There are limitations to the present study which bear mention. First, data collected were cross-sectional and therefore inferences about causality cannot be established. Second, data were collected via interviewer-administered techniques, and hence social desirability and/or demand characteristics may have influenced the results. Third, because the sample was recruited via outreach efforts by a local MSM NGO, generalizability of the study findings may be limited. Despite the limitations, to our knowledge the present study is the first to examine the degree to which MSM have been exposed to HIV prevention interventions and the correlates to sexual risk taking among MSM in India.
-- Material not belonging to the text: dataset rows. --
(** C6, as the code has it.  On the mean [np.mean] returns,
    [_calculate_scale_factor] returns 1 on the empty list, 1 when the mean is
    at least 0.01 and 1 when the mean is zero or negative.  For a non-empty
    list whose mean lies strictly between 0 and 0.01 it raises
    [OverflowError] when the quotient [10.0 / mean] overflows, and otherwise
    returns [10 ** k] for the integer [k] that [round] makes of the computed
    logarithm of the computed quotient: the nearest integer, the even one
    on a tie, and within [1/2 + 2e-9] of [log10 (10 / mean)]. *)
Theorem calculate_scale_factor_cases :
  _calculate_scale_factor [] = Ok 1 /\
  (forall prices, 0.01 <= np_mean prices ->
     _calculate_scale_factor prices = Ok 1) /\
  (forall prices, np_mean prices <= 0 ->
     _calculate_scale_factor prices = Ok 1) /\
  (forall prices, prices <> [] -> 0 < np_mean prices < 0.01 ->
     10 / np_mean prices < float_overflow ->
     exists k : Z,
       _calculate_scale_factor prices = Ok (powerRZ 10 k) /\
       nearest_integer (fl_log10 (fl_div 10 (np_mean prices))) k /\
       Rabs (IZR k - log10 (10 / np_mean prices)) <= 1 / 2 + 2e-9) /\
  (forall prices, prices <> [] -> 0 < np_mean prices ->
     float_overflow <= 10 / np_mean prices ->
     _calculate_scale_factor prices = Raise OverflowError).
Proof.
  split; [apply scale_factor_empty | ].
  split; [apply scale_factor_high | ].
  split; [apply scale_factor_nonpos | ].
  split; [ | apply scale_factor_overflow].
  intros prices Hne Hm Hov.
  exists (py_round (fl_log10 (fl_div 10 (np_mean prices)))).
  split; [apply scale_factor_low; assumption | ].
  split; [apply py_round_nearest | apply scale_exponent_near; assumption].
Qed.

(** A factor the normaliser returns is positive, so the round trip of C7
    holds for it. *)
Lemma descale_scale_computed_factor (prices x : list R) (f : R) :
  _calculate_scale_factor prices = Ok f ->
  _descale_prices (_scale_prices x f) f = x.
Proof.
  intros Hf. apply scale_factor_Ok_pos in Hf.
  unfold _descale_prices, _scale_prices.
  induction x as [ | p ps IH]; [reflexivity | ].
  simpl. rewrite IH. f_equal. field. lra.
Qed.

(** C5, as the code has it.  For a non-empty series whose mean, as
    [np.mean] returns it, lies strictly between 0 and 0.01 and is large
    enough for the quotient [10.0 / mean] not to overflow, the factor is a
    power of ten [10 ** k] with [3 <= k], so at least 1000, and the factor
    times the mean lies in [1, 100); so does the exact mean of the scaled
    series when the series holds at most a million prices between [1e-300]
    and [1e300].  For a series of one to a million values 0.000018 the
    factor is 1000000. *)
Theorem scale_factor_low_value :
  (forall prices, prices <> [] -> 0 < np_mean prices < 0.01 ->
     10 / np_mean prices < float_overflow ->
     exists k : Z,
       (3 <= k)%Z /\
       _calculate_scale_factor prices = Ok (powerRZ 10 k) /\
       1000 <= powerRZ 10 k /\
       1 <= powerRZ 10 k * np_mean prices < 100 /\
       ((Z.of_nat (length prices) <= 1000000)%Z ->
        Forall (fun x => 1e-300 <= x <= 1e300) prices ->
        1 <= mean (_scale_prices prices (powerRZ 10 k)) < 100)) /\
  (forall n, (1 <= n)%nat -> (Z.of_nat n <= 1000000)%Z ->
     exists f,
       _calculate_scale_factor (repeat 0.000018 n) = Ok f /\
       f = 1000000 /\ 100000 <= f).
Proof.
  split.
  - intros prices Hne [Hpos Hlt] Hov.
    pose proof (scale_exponent_near _ (conj Hpos Hlt) Hov) as Hnear.
    apply Rabs_bounds in Hnear.
    remember (py_round (fl_log10 (fl_div 10 (np_mean prices)))) as k eqn:Ek.
    remember (np_mean prices) as m eqn:Em.
    assert (Hq : 1000 < 10 / m) by (apply quotient_gt; lra).
    assert (Hlq : 3 < log10 (10 / m)).
    { replace 3 with (log10 (powerRZ 10 3)) by apply log10_powerRZ.
      apply log10_lt; [apply powerRZ_lt; lra | simpl; lra]. }
    assert (Hk : (3 <= k)%Z).
    { assert (H : (2 < k)%Z) by (apply lt_IZR; lra). lia. }
    assert (Hf : 0 < powerRZ 10 k) by (apply powerRZ_lt; lra).
    assert (Hlm : log10 m = 1 - log10 (10 / m)).
    { assert (H10 : log10 (10 / m * m) = log10 (10 / m) + log10 m)
        by (apply log10_mult; lra).
      replace (10 / m * m) with 10 in H10 by (field; lra).
      rewrite log10_10 in H10. lra. }
    assert (Hwin : 2 <= powerRZ 10 k * m <= 50).
    { apply log10_window; [apply Rmult_lt_0_compat; assumption | ].
      rewrite log10_mult, log10_powerRZ, Hlm by assumption. lra. }
    exists k. split; [exact Hk | ].
    split; [subst m k; apply scale_factor_low; try split; assumption | ].
    split.
    { replace 1000 with (powerRZ 10 3) by (simpl; lra).
      apply powerRZ10_mono. exact Hk. }
    split; [lra | ].
    intros Hlen Hall. rewrite mean_scale.
    pose proof (np_mean_accurate prices Hne Hlen Hall) as Hacc.
    rewrite <- Em in Hacc. apply Rabs_bounds in Hacc.
    remember (powerRZ 10 k) as f eqn:Ef. remember (mean prices) as mu eqn:Emu.
    assert (Hmu : 0 < mu) by lra.
    assert (H1 : f * m <= f * ((1 + 1e-9) * mu))
      by (apply Rmult_le_compat_l; lra).
    assert (H2 : f * ((1 - 1e-9) * mu) <= f * m)
      by (apply Rmult_le_compat_l; lra).
    assert (Hfmu : 0 < f * mu) by (apply Rmult_lt_0_compat; assumption).
    split; nra.
  - intros n Hn Hmax. exists 1000000.
    split; [apply scale_factor_shib; assumption | ]. split; [reflexivity | lra].
Qed.

End ScaleProperties.

(** The fourth case of C6 at the one-element series [0.005], in exact
    arithmetic. *)
Lemma calculate_scale_factor_cases_witness :
  exists k : Z,
    _calculate_scale_factor (N := exact_numerics) [0.005] = Ok (powerRZ 10 k) /\
    nearest_integer
      (fl_log10 (Numerics := exact_numerics)
         (fl_div (Numerics := exact_numerics) 10
            (np_mean (Numerics := exact_numerics) [0.005]))) k /\
    Rabs (IZR k - log10 (10 / np_mean (Numerics := exact_numerics) [0.005]))
    <= 1 / 2 + 2e-9.
Proof.
  assert (Hm : np_mean (Numerics := exact_numerics) [0.005] = 0.005)
    by apply mean_singleton.
  apply (proj1 (proj2 (proj2 (proj2
           (calculate_scale_factor_cases (N := exact_numerics)))))).
  - discriminate.
  - rewrite Hm. lra.
  - rewrite Hm. unfold float_overflow. lra.
Defined.

(** C6, at an input where the claim fails: the one-element series
    [1e-320] has a positive mean below 0.01, the quotient [10.0 / 1e-320]
    is beyond the largest float, and the call raises instead of returning a
    power of ten. *)
Lemma scale_factor_tiny_mean_raises :
  0 < np_mean (Numerics := exact_numerics) [1e-320] < 0.01 /\
  _calculate_scale_factor (N := exact_numerics) [1e-320] = Raise OverflowError.
Proof.
  assert (Hm : np_mean (Numerics := exact_numerics) [1e-320] = 1e-320)
    by apply mean_singleton.
  split; [rewrite Hm; lra | ].
  apply scale_factor_overflow; [discriminate | rewrite Hm; lra | ].
  rewrite Hm. unfold float_overflow. lra.
Qed.

(** C7.  Scaling by a positive factor and descaling by the same factor gives
    back the list, element by element. *)
Theorem descale_scale_roundtrip (x : list R) (f : R) :
  0 < f -> _descale_prices (_scale_prices x f) f = x.
Proof.
  intros Hf. unfold _descale_prices, _scale_prices.
  induction x as [ | p ps IH]; [reflexivity | ].
  simpl. rewrite IH. f_equal. field. lra.
Qed.

Lemma descale_scale_roundtrip_witness :
  _descale_prices (_scale_prices [0.000018; 0.00002] 1000000) 1000000 =
  [0.000018; 0.00002].
Proof. apply descale_scale_roundtrip. lra. Defined.

(** C5, at an input where the stated bound fails: a one-element series of
    mean 0.005 is below 0.01 and gets the factor 1000, which is less than
    100000. *)
Lemma scale_factor_below_100000 :
  0 < np_mean (Numerics := exact_numerics) [0.005] < 0.01 /\
  _calculate_scale_factor (N := exact_numerics) [0.005] = Ok 1000 /\
  1000 < 100000.
Proof.
  assert (Hm : np_mean (Numerics := exact_numerics) [0.005] = 0.005)
    by apply mean_singleton.
  split; [rewrite Hm; lra | ]. split; [apply scale_factor_half_cent | lra].
Qed.

Lemma scale_factor_low_value_witness :
  (exists k : Z,
     (3 <= k)%Z /\
     _calculate_scale_factor (N := exact_numerics) [0.005] = Ok (powerRZ 10 k) /\
     1000 <= powerRZ 10 k /\
     1 <= powerRZ 10 k * np_mean (Numerics := exact_numerics) [0.005] < 100 /\
     ((Z.of_nat (length [0.005%R]) <= 1000000)%Z ->
      Forall (fun x => 1e-300 <= x <= 1e300) [0.005] ->
      1 <= mean (_scale_prices [0.005] (powerRZ 10 k)) < 100)) /\
  (exists f,
     _calculate_scale_factor (N := exact_numerics) (repeat 0.000018 30)
     = Ok f /\
     f = 1000000 /\ 100000 <= f).
Proof.
  assert (Hm : np_mean (Numerics := exact_numerics) [0.005] = 0.005)
    by apply mean_singleton.
  split.
  - apply (proj1 (scale_factor_low_value (N := exact_numerics))).
    + discriminate.
    + rewrite Hm. lra.
    + rewrite Hm. unfold float_overflow. lra.
  - apply (proj2 (scale_factor_low_value (N := exact_numerics))); lia.
Defined.

(** ** Trend fallback *)

Lemma py_last_Some (xs : list R) (p : R) : last xs = Some p -> py_last xs = Ok p.
Proof. intros H. unfold py_last. rewrite H. reflexivity. Qed.

Lemma last_of_nonempty (xs : list R) : xs <> [] -> exists p, last xs = Some p.
Proof.
  intros Hne. destruct (last xs) as [p | ] eqn:E; [exists p; reflexivity | ].
  apply last_None in E. contradiction.
Qed.

Lemma fallback_loop_length (slope cp : R) (n i : nat) (lastp : R) :
  length (fallback_loop slope cp i n lastp) = n.
Proof.
  revert i lastp. induction n as [ | n IH]; intros i lastp; simpl;
    [reflexivity | rewrite IH; reflexivity].
Qed.





Lemma simple_fallback_returns (prices : list R) (days : Z) (p : R) :
  last prices = Some p ->
  exists out, _simple_fallback prices days = Ok out /\
              length out = Z.to_nat days /\
              (out = py_repeat p days \/
               out = fallback_loop (fallback_slope prices) p 0 (Z.to_nat days) p).
Proof.
  intros Hl. unfold _simple_fallback. rewrite (py_last_Some _ _ Hl).
  destruct (length prices <? 2)%nat; simpl.
  - exists (py_repeat p days). split; [reflexivity | ].
    split; [apply repeat_length | left; reflexivity].
  - eexists. split; [reflexivity | ].
    split; [apply fallback_loop_length | right; reflexivity].
Qed.

(** C8, at the empty list: [prices[-1]] raises. *)
Lemma simple_fallback_empty_raises :
  (length ([] : list R) < 2)%nat /\ _simple_fallback [] 5 = Raise IndexError.
Proof. split; [simpl; lia | reflexivity]. Qed.
(** The idiom
    [if (!o[k]) { o[k] = init; }  o[k].list.push(x);]
    with [f] the effect of the push on the entry.  For an inherited name
    the test finds a truthy value, no entry is made, and the push fails on
    an undefined list: a TypeError, [None]. *)
Definition upsert {V} (k : string) (init : V) (f : V -> V) (o : object V)
  : option (object V) :=
  match own k o with
  | Some v => Some (replace k (f v) o)
  | None => if inherited k then None else Some (o ++ [(k, f init)])
  end.

(** A key is an array index when it is the canonical decimal form of an
    integer in [0, 2^32 - 2]. *)
Definition arrayIndex (k : string) : option Z :=
  match k with
  | EmptyString => None
  | String c k' =>
      let '(v, _, r) := digits 0 k in
      if String.eqb r "" && (negb (Ascii.eqb c "0") || String.eqb k' "")
         && (v <? 2 ^ 32 - 1)
      then Some v else None
  end.

Definition is_index {V} (e : string * V) : bool :=
  match arrayIndex (fst e) with Some _ => true | None => false end.

Definition index_cmp {V} (a b : string * V) : number :=
  match arrayIndex (fst a), arrayIndex (fst b) with
  | Some x, Some y => Fin (x - y)
  | _, _ => Fin 0
  end.

(** Own property order: array indices ascending, then the other keys in
    insertion order. *)
Definition entries {V} (o : object V) : object V :=
  sort index_cmp (filter (fun e => is_index e = true) o)
  ++ filter (fun e => is_index e = false) o.

(** [Object.values(o)]. *)
Definition values {V} (o : object V) : list V := map snd (entries o).

End JS.

Import JS.
Local Open Scope string_scope.

(** ** js/xmlParser.js: the time normaliser *)

Module XMLParser.

(** One [Time] element of a competitor, as [parseCompetitors] stores it;
    all three texts come from [getElementText], which yields the empty
    string for a missing element. *)
Record timeEntry : Type := mkTime {
  course : string;
  runIndex : Z;
  time : string;
  status : string
}.

Inductive Status : Type := OK | DNF | DSQ.

Definition Status_eqb (a b : Status) : bool :=
  match a, b with
  | OK, OK | DNF, DNF | DSQ, DSQ => true
  | _, _ => false
  end.

(** [checkStatus(timeStr, statusCode)]. *)
Definition checkStatus (timeStr statusCode : string) : Status :=
  if String.eqb timeStr "DNF" || String.eqb timeStr "DNS" then DNF
  else if String.eqb timeStr "DSQ" || String.eqb timeStr "DQ" then DSQ
  else if String.eqb statusCode "2" then DNF
  else if String.eqb statusCode "3" then DSQ
  else OK.

(** [parseTime(timeStr)]; [None] is null.  With four parts or more no
    branch assigns [totalMs], which keeps its initial 0. *)
Definition parseTime (timeStr : string) : option number :=
  if String.eqb timeStr "" || String.eqb timeStr "DNF" || String.eqb timeStr "DNS"
     || String.eqb timeStr "DSQ" || String.eqb timeStr "DQ"
  then None
  else
    let parts := split ":" (trim timeStr) in
    let totalMs :=
      match parts with
      | [p0] => fmul (parseFloat p0) (fint 1000)
      | [p0; p1] =>
          fadd (fmul (fmul (parseInt p0) (fint 60)) (fint 1000))
               (fmul (parseFloat p1) (fint 1000))
      | [p0; p1; p2] =>
          fadd (fadd (fmul (fmul (parseInt p0) (fint 3600)) (fint 1000))
                     (fmul (fmul (parseInt p1) (fint 60)) (fint 1000)))
               (fmul (parseFloat p2) (fint 1000))
      | _ => fint 0
      end in
    Some (Math_round totalMs).

(** The result object of [processRacerTimes]. *)
Record processed : Type := mkProcessed {
  p_run1 : option number;
  p_run2 : option number;
  p_totalTime : option number;
  p_status : Status;
  p_dnf : bool;
  p_dsq : bool
}.

(** The local variables [run1], [run2], [dnf], [dsq], [status] of
    [processRacerTimes]. *)
Record acc : Type := mkAcc {
  a_run1 : option number;
  a_run2 : option number;
  a_dnf : bool;
  a_dsq : bool;
  a_status : Status
}.

Definition acc0 : acc := mkAcc None None false false OK.

(** The status part of one iteration, shared by both loops. *)
Definition note_status (a : acc) (timeStatus : Status) : acc :=
  match timeStatus with
  | DNF => mkAcc (a_run1 a) (a_run2 a) true (a_dsq a) DNF
  | DSQ => mkAcc (a_run1 a) (a_run2 a) (a_dnf a) true DSQ
  | OK => a
  end.

Definition set_run1 (a : acc) (v : option number) : acc :=
  mkAcc v (a_run2 a) (a_dnf a) (a_dsq a) (a_status a).

Definition set_run2 (a : acc) (v : option number) : acc :=
  mkAcc (a_run1 a) v (a_dnf a) (a_dsq a) (a_status a).

(** [courseNum === k] for [courseNum = parseInt(t.course)]. *)
Definition float_is (x : float) (k : Z) : bool :=
  match x with
  | FFin q => Qeq_bool q (inject_Z k)
  | _ => false
  end.

(** Body of the loop of a dual-course race: the course number selects
    the run. *)
Definition step_dual (a : acc) (t : timeEntry) : acc :=
  let courseNum := parseInt (course t) in
  let timeVal := parseTime (time t) in
  let timeStatus := checkStatus (time t) (status t) in
  let a := note_status a timeStatus in
  if float_is courseNum 0 then set_run1 a timeVal
  else if float_is courseNum 1 then set_run2 a timeVal
  else a.

(** Body of the loop of a single-course race: the position of the
    [Time] element selects the run. *)
Definition step_single (a : acc) (t : timeEntry) : acc :=
  let timeVal := parseTime (time t) in
  let timeStatus := checkStatus (time t) (status t) in
  let a := note_status a timeStatus in
  if (runIndex t =? 0)%Z then set_run1 a timeVal
  else if (runIndex t =? 1)%Z then set_run2 a timeVal
  else a.

(** [processRacerTimes(times, raceType)]. *)
Definition processRacerTimes (times : list timeEntry) (raceType : Z) : processed :=
  let a :=
    if (raceType =? 1)%Z then foldl step_dual acc0 times
    else foldl step_single acc0 times in
  let totalTime :=
    if negb (a_dnf a) && negb (a_dsq a) then
      match a_run1 a with
      | Some r1 =>
          match a_run2 a with
          | Some r2 => Some (add r1 r2)
          | None => Some r1
          end
      | None => None
      end
    else None in
  mkProcessed (a_run1 a) (a_run2 a) totalTime (a_status a) (a_dnf a) (a_dsq a).

End XMLParser.
Import XMLParser.

(** ** js/scoring.js *)

Module Scoring.

(** *** Racer records and the store *)

(** The properties a racer has when [parseCompetitors] returns it.
    [None] for [class] and [team] stands for null or undefined. *)
Record racerInfo : Type := mkInfo {
  bib : string;
  firstName : string;
  lastName : string;
  class : option string;
  team : option string;
  gender : string;
  times : list timeEntry;
  run1 : option number;
  run2 : option number;
  totalTime : option number;
  status : Status;
  dnf : bool;
  dsq : bool
}.

(** A place is absent until a scoring pass assigns it, then null or a
    number. *)
Inductive place_value : Type :=
| Undefined
| Null
| Place (n : Z).

(** The properties the scoring passes attach; [None] is an absent
    property, and [isScoring] is absent or true. *)
Record scoring : Type := mkScoring {
  run1Rank : option Z;
  run2Rank : option Z;
  place : place_value;
  points : option Z;
  fieldSize : option Z;
  run1Count : option Z;
  run2Count : option Z;
  teamPlace : place_value;
  teamPoints : option Z;
  teamFieldSize : option Z;
  isScoring : bool
}.

Record racer : Type := mkRacer {
  info : racerInfo;
  derived : scoring
}.

Definition unscored : scoring :=
  mkScoring None None Undefined None None None None Undefined None None false.

Definition set_run1Rank (v : option Z) (d : scoring) : scoring :=
  mkScoring v (run2Rank d) (place d) (points d) (fieldSize d) (run1Count d)
    (run2Count d) (teamPlace d) (teamPoints d) (teamFieldSize d) (isScoring d).
Definition set_run2Rank (v : option Z) (d : scoring) : scoring :=
  mkScoring (run1Rank d) v (place d) (points d) (fieldSize d) (run1Count d)
    (run2Count d) (teamPlace d) (teamPoints d) (teamFieldSize d) (isScoring d).
Definition set_place (v : place_value) (d : scoring) : scoring :=
  mkScoring (run1Rank d) (run2Rank d) v (points d) (fieldSize d) (run1Count d)
    (run2Count d) (teamPlace d) (teamPoints d) (teamFieldSize d) (isScoring d).
Definition set_points (v : option Z) (d : scoring) : scoring :=
  mkScoring (run1Rank d) (run2Rank d) (place d) v (fieldSize d) (run1Count d)
    (run2Count d) (teamPlace d) (teamPoints d) (teamFieldSize d) (isScoring d).
Definition set_fieldSize (v : option Z) (d : scoring) : scoring :=
  mkScoring (run1Rank d) (run2Rank d) (place d) (points d) v (run1Count d)
    (run2Count d) (teamPlace d) (teamPoints d) (teamFieldSize d) (isScoring d).
Definition set_run1Count (v : option Z) (d : scoring) : scoring :=
  mkScoring (run1Rank d) (run2Rank d) (place d) (points d) (fieldSize d) v
    (run2Count d) (teamPlace d) (teamPoints d) (teamFieldSize d) (isScoring d).
Definition set_run2Count (v : option Z) (d : scoring) : scoring :=
  mkScoring (run1Rank d) (run2Rank d) (place d) (points d) (fieldSize d)
    (run1Count d) v (teamPlace d) (teamPoints d) (teamFieldSize d) (isScoring d).
Definition set_teamPlace (v : place_value) (d : scoring) : scoring :=
  mkScoring (run1Rank d) (run2Rank d) (place d) (points d) (fieldSize d)
    (run1Count d) (run2Count d) v (teamPoints d) (teamFieldSize d) (isScoring d).
Definition set_teamPoints (v : option Z) (d : scoring) : scoring :=
  mkScoring (run1Rank d) (run2Rank d) (place d) (points d) (fieldSize d)
    (run1Count d) (run2Count d) (teamPlace d) v (teamFieldSize d) (isScoring d).
Definition set_teamFieldSize (v : option Z) (d : scoring) : scoring :=
  mkScoring (run1Rank d) (run2Rank d) (place d) (points d) (fieldSize d)
    (run1Count d) (run2Count d) (teamPlace d) (teamPoints d) v (isScoring d).
Definition set_isScoring (v : bool) (d : scoring) : scoring :=
  mkScoring (run1Rank d) (run2Rank d) (place d) (points d) (fieldSize d)
    (run1Count d) (run2Count d) (teamPlace d) (teamPoints d) (teamFieldSize d) v.

(** The store of racer objects; a reference is an index into it. *)
Abbreviation store := (list racer) (only parsing).
Abbreviation ref := nat (only parsing).

Definition blank : racer :=
  mkRacer (mkInfo "" "" "" None None "" [] None None None OK false false) unscored.

#[export] Instance racer_inhabited : Inhabited racer := populate blank.

(** [get s l] dereferences [l]. *)
Definition get (s : store) (l : ref) : racer := s !!! l.

(** An assignment [l.field = v], with [f] the setter of the field. *)
Definition write (f : scoring -> scoring) (l : ref) (s : store) : store :=
  alter (fun r => mkRacer (info r) (f (derived r))) l s.

(** [{...racer}]: a new object with the same properties. *)
Definition copy (s : store) (l : ref) : store * ref :=
  ((s ++ [get s l])%list, length s).

(** *** Small helpers of the comparisons *)

(** [ToNumber]: null counts as 0. *)
Definition num (t : option number) : number :=
  match t with Some n => n | None => Fin 0 end.

(** [a === b] for two values that are null or numbers. *)
Definition time_eq (a b : option number) : bool :=
  match a, b with
  | Some x, Some y => strict_eq x y
  | None, None => true
  | _, _ => false
  end.

Definition not_null {A} (t : option A) : bool :=
  match t with Some _ => true | None => false end.

(** *** The scoring functions *)

Definition SCORING_TEAMS : list string :=
  ["St Cloud Breakaways"; "Lakes Area"; "Brainerd"; "Annandale"; "Detroit Lakes"].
MSM and organizations which work with them are a crucial source of information for improving the effectiveness of HIV programs. The involvement of affected communities in the design and implementation of policies and programs is a core principal of an ethical and effective response to HIV/AIDS.35 Building stronger partnerships between affected communities, service providers and researchers can have a mutually beneficial effect.36 However, to fully maximize effectiveness, HIV prevention interventions must reach infected individuals and those at highest risk for HIV acquisition who are particularly likely to engage in transmission risk behaviors.37 Culturally sensitive HIV prevention interventions continue to be needed for Indian MSM.
Funding for data collection for this project was supported by a supplement to grant P30A1060354 on which Bruce Walker, M.D. is the PI, and Steven A. Safren, Ph.D. was the PI of the supplement. Support for some staff time for analysis and manuscript preparation was from grant MH085314 (Safren).
No competing financial interests exist.